Fig. 6. CD26 allows enrichment of EPFs over ENFs, and its inhibition results in decreased connective tissue deposition (scar) after cutaneous wounding

(A) FACS analysis of CD26 expression on the surface of FACS-isolated EPFs and ENFs. (B) Immunohistochemical analysis of CD26 expression in the dorsal skin of En1^Cre;R26^mTmG mice. White lines are marked on one of the images to denote upper (UD) and lower (LD) dermis. Scale bar, 200 μm. (C) Histologic analysis of FACS-isolated CD26^–Lin^– and CD26⁺Lin^– populations from the dorsal skin of R26^mTmG mice transplanted via intradermal injection into the dorsal backs of RAG-2^–/– double-knockout mice.
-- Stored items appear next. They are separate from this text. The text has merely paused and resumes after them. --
(* ===== verification/OperationManager.v ===== *)
(** * Delegating operations

    [OperationManager::process] ([src/src/common/OperationManager.hpp]) and
    [TicketManager::addOperation] ([src/src/common/TicketManager.hpp]): what a
    task does when it calls a task-aware operation. *)

From S2P Require Import Prelude Queues Allocator World Interface Tickets Operations StringSupport CapacityCtrl TicketManager.

Section delegation.
Context `{SpscLib, AlpiLib, MpiLib} {QP QC : Type} `{!OpQueue QP ptr, !OpQueue QC ptr}.
Implicit Types (w : world) (m : TicketManager QP QC).

(** [addOperation(operation)], one attempt on logical CPU [cpu]: [false] says
    that the pre-queue is full and the task spins. *)
Definition addOperation_p2p (cpu : nat) (operation : ptr) m :
    outcome (bool * TicketManager QP QC) :=
  '(pushed, q) ← q_push cpu operation (_p2pOperations m); Ok (pushed, set_p2p q m).
Definition addOperation_coll (cpu : nat) (operation : ptr) m :
    outcome (bool * TicketManager QP QC) :=
  '(pushed, q) ← q_push cpu operation (_collOperations m); Ok (pushed, set_coll q m).

(** The part of [process] before the operation is pushed: the context of the
    current task [task], its event, and the operation built from the task
    handle by [make]. *)
Definition begin_operation `{!OpType Op} (cpu : nat) (nature : OpNature) (task : task_handle_t)
    (make : task_handle_t → Op) w : outcome (TaskContext * ptr * world) :=
  c ← newContext (bool_decide (nature = BLK)) task;
  w ← bindEvents c 1 w;
  '(p, w) ← op_new cpu (make (_taskHandle c)) w;
  Ok (c, p, w).

(** The part after it: a blocking task waits. *)
Definition end_operation (c : TaskContext) w : outcome world :=
  if _blocking c then waitEventsCompletion c w else Ok w.

(** [process] when the first push goes through. *)
Definition process_with `{!OpType Op} (add : nat → ptr → TicketManager QP QC →
    outcome (bool * TicketManager QP QC)) (cpu : nat) (nature : OpNature) (task : task_handle_t)
    (make : task_handle_t → Op) m w : outcome (bool * TicketManager QP QC * world) :=
  '(c, p, w) ← begin_operation cpu nature task make w;
  '(pushed, m) ← add cpu p m;
  if (pushed : bool) then w ← end_operation c w; Ok (true, m, w) else Ok (false, m, w).

Definition process_p2p (cpu : nat) (nature : OpNature) (task : task_handle_t)
    (make : task_handle_t → Operation) := process_with addOperation_p2p cpu nature task make.
Definition process_coll (cpu : nat) (nature : OpNature) (task : task_handle_t)
    (make : task_handle_t → CollOperation) := process_with addOperation_coll cpu nature task make.
End delegation.
Lemma check_loop_polls fuel n m w : polls (λ x, x.2) w (check_loop fuel n m w).
Proof.
  revert n m w. induction fuel as [|fuel IH]; intros n m w; simpl; [done|].
  eapply (polls_bind (λ x, x.2)).
  { destruct (_ <? _); [apply check_queues_polls|by simpl]. }
  intros [[ins m1] w1]. eapply (polls_bind (λ x, x.2)).
  { destruct (_ <? _); [apply internalCheckRequests_polls|by simpl]. }
  intros [[compl m2] w2]. destruct (_ || _); [apply IH|by simpl].
Qed.

(** A poll and the completion task only add such events. *)
Lemma checkRequests_polls now m w n k m' w' :
  checkRequests now m w = Ok (n, k, m', w') → adds_polling w w'.
Proof.
  intros Hc. unfold checkRequests in Hc. apply bind_Ok in Hc as ([[n1 m1] w1] & Hl & Hc).
  simplify_eq. pose proof (check_loop_polls (S (workload m)) 0 m w) as Hp. by rewrite Hl in Hp.
Qed.

Lemma poll_part_polls m w m' w' : poll_part m w m' w' → adds_polling w w'.
Proof.
  intros [n k m1 w1 _ Ht|n k m1 w1 _ Ht|n m1 w1 _ Hc|pending completed now].
  - pose proof (take_operations_polls (Op:=Operation) n (_p2pOperations m) set_p2p m w) as Hp.
    unfold take_p2p in Ht. by rewrite Ht in Hp.
  - pose proof (take_operations_polls (Op:=CollOperation) n (_collOperations m) set_coll m w) as Hp.
    unfold take_coll in Ht. by rewrite Ht in Hp.
  - pose proof (internalCheckRequests_polls m w) as Hp. by rewrite Hc in Hp.
  - by apply adds_polling_same.
Qed.

Lemma process_polls w n w' : process w = Ok (n, w') → adds_polling w w'.
Proof.
  unfold process. destruct (_ =? 0); [by intros [= _ <-]; apply adds_polling_same|]. destruct (spsc_pop _ _) as [cs q].
  intros Hp. apply bind_Ok in Hp as (w1 & Hc & Hp). simplify_eq.
  assert (∀ l w, polls id w (consume_all l w)) as Hall.
  { induction l as [|c l IH]; intros w2; simpl; [done|]. eapply polls_bind; [|intros w3; apply IH].
    apply (complete_polls (mkTicket c 0)). }
  specialize (Hall cs (w_set_queue q w)). by rewrite Hc in Hall.
Qed.
End polling_frame.

(** ** Tasks that run one operation at a time *)

Section discipline.
Context `{SpscLib, !SpscLaws, AlpiLib, MpiLib, !MpiLaws}.
Context {QP QC : Type} `{!OpQueue QP ptr, !OpQueueLaws QP ptr, !OpQueue QC ptr, !OpQueueLaws QC ptr}.
Implicit Types (w : world) (m : TicketManager QP QC) (s : system QP QC).

(** The contexts of the tasks that are inside an operation. *)
Definition inside s : list TaskContext := (s_pp s).*2 ++ (s_pc s).*2 ++ s_blocking s.

(** A task runs while it is not inside an operation and every block of it has
    been matched. *)
Definition running (t : task_handle_t) s : Prop :=
  blocks t (w_trace (s_world s)) ≤ unblocks t (w_trace (s_world s)) ∧
  ∀ c, c ∈ inside s → _taskHandle c ≠ t.

(** A step in which only running tasks start operations. *)
Definition task_step s s' : Prop :=
  sys_step s s' ∧
  ∀ x, s_delegated s' = s_delegated s ++ [x] → running (_taskHandle (_taskContext x.2)) s.

Lemma task_step_sys s s' : rtc task_step s s' → rtc sys_step s s'.
Proof. induction 1 as [|s1 s2 s3 [Hs _] _ IH]; [done|]. by eapply rtc_l. Qed.

(** A task is inside at most one blocking operation, has blocked for all others
    it delegated, and has been told of all but at most one of them. *)
Definition contexts s : list TaskContext := (λ x, _taskContext x.2) <$> s_delegated s.

Record tasks_inv s : Prop := {
  ti_once t : occ (mkContext true t) (inside s) ≤ 1;
  ti_blocks t : occ (mkContext true t) (contexts s) =
    occ (mkContext true t) (inside s) + blocks t (w_trace (s_world s));
  ti_told t : occ (mkContext true t) (contexts s) ≤ unblocks t (w_trace (s_world s)) + 1;
  ti_contract : contract (w_trace (s_world s));
}.

(** No task is told more often than it delegated. *)
Lemma told_bound st0 s t :
  sys_inv st0 s →
  unblocks t (w_trace (s_world s)) ≤ occ (mkContext true t) (contexts s) ∧
  decreased t (w_trace (s_world s)) ≤ increased t (w_trace (s_world s)).
Proof.
  intros Hi. pose proof (delegated_split _ _ Hi) as Hd.
  assert (occ (mkContext false t) (contexts s) = increased t (w_trace (s_world s))) as Hf.
  { rewrite increased_bound, (si_bound _ _ Hi). unfold nonblocking. by rewrite occ_filter_true. }
  rewrite <-Hf, unblocks_notified, decreased_notified. unfold contexts. rewrite Hd, !occ_app. lia.
Qed.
Bar graph shows quantification of RFP fluorescence in CD26⁺Lin^– (black) and CD26^–Lin^– (gray) grafts. Scale bar, 100 μm. (D) qRT-PCR analysis of collagen type I (P = 0.00957) and alpha-smooth-muscle actin (P = 0.0151) from FACS-isolated CD26⁺Lin^– and CD26^–Lin^– cells. Right panel represents analysis of fibroblasts isolated from naïve dermis; left panel represents analysis of fibroblasts isolated from wounded dermis at 10 days after transplant from CD26⁺Lin^– (n = 3) and CD26^–Lin^– (n = 3) grafts [for graft histology, see (C)]. (E) Histologic analysis of FACS-isolated CD26^–Lin^– and CD26⁺Lin^– populations from the dorsal skin of R26^mTmG mice cotransplanted with B16 F10 mouse melanoma cells via intradermal injection into dorsal backs of RAG-2^–/– double-knockout mice. Bar graph shows quantification of RFP fluorescence in CD26⁺Lin^– (black) and CD26^–Lin^– (gray) melanomas grafts. Scale bar, 100 μm. (F) Wound healing curve plotted as a percentage of day 0 wound size versus days since wounding. CD26 inhibitor (diprotin A)–treated wounds (n = 10) (red) show significantly (P < 0.01) slower healing as compared with control wounds (n = 10) (blue). (G) Scar size (area) measured as a percentage of the original wound area in CD26 inhibitor (diprotin A)–treated (red) and control (black) wounds showing significantly reduced (P = 0.0003) scar size in CD26 inhibitor–treated wounds (n = 10) as compared with control wounds (n = 10) (blue). (H) Representative photographic images of wounds at day 0 and day 23 after wounding (complete healing and scar formation) in both control and CD26 inhibitor (diprotin A)–treated wounds.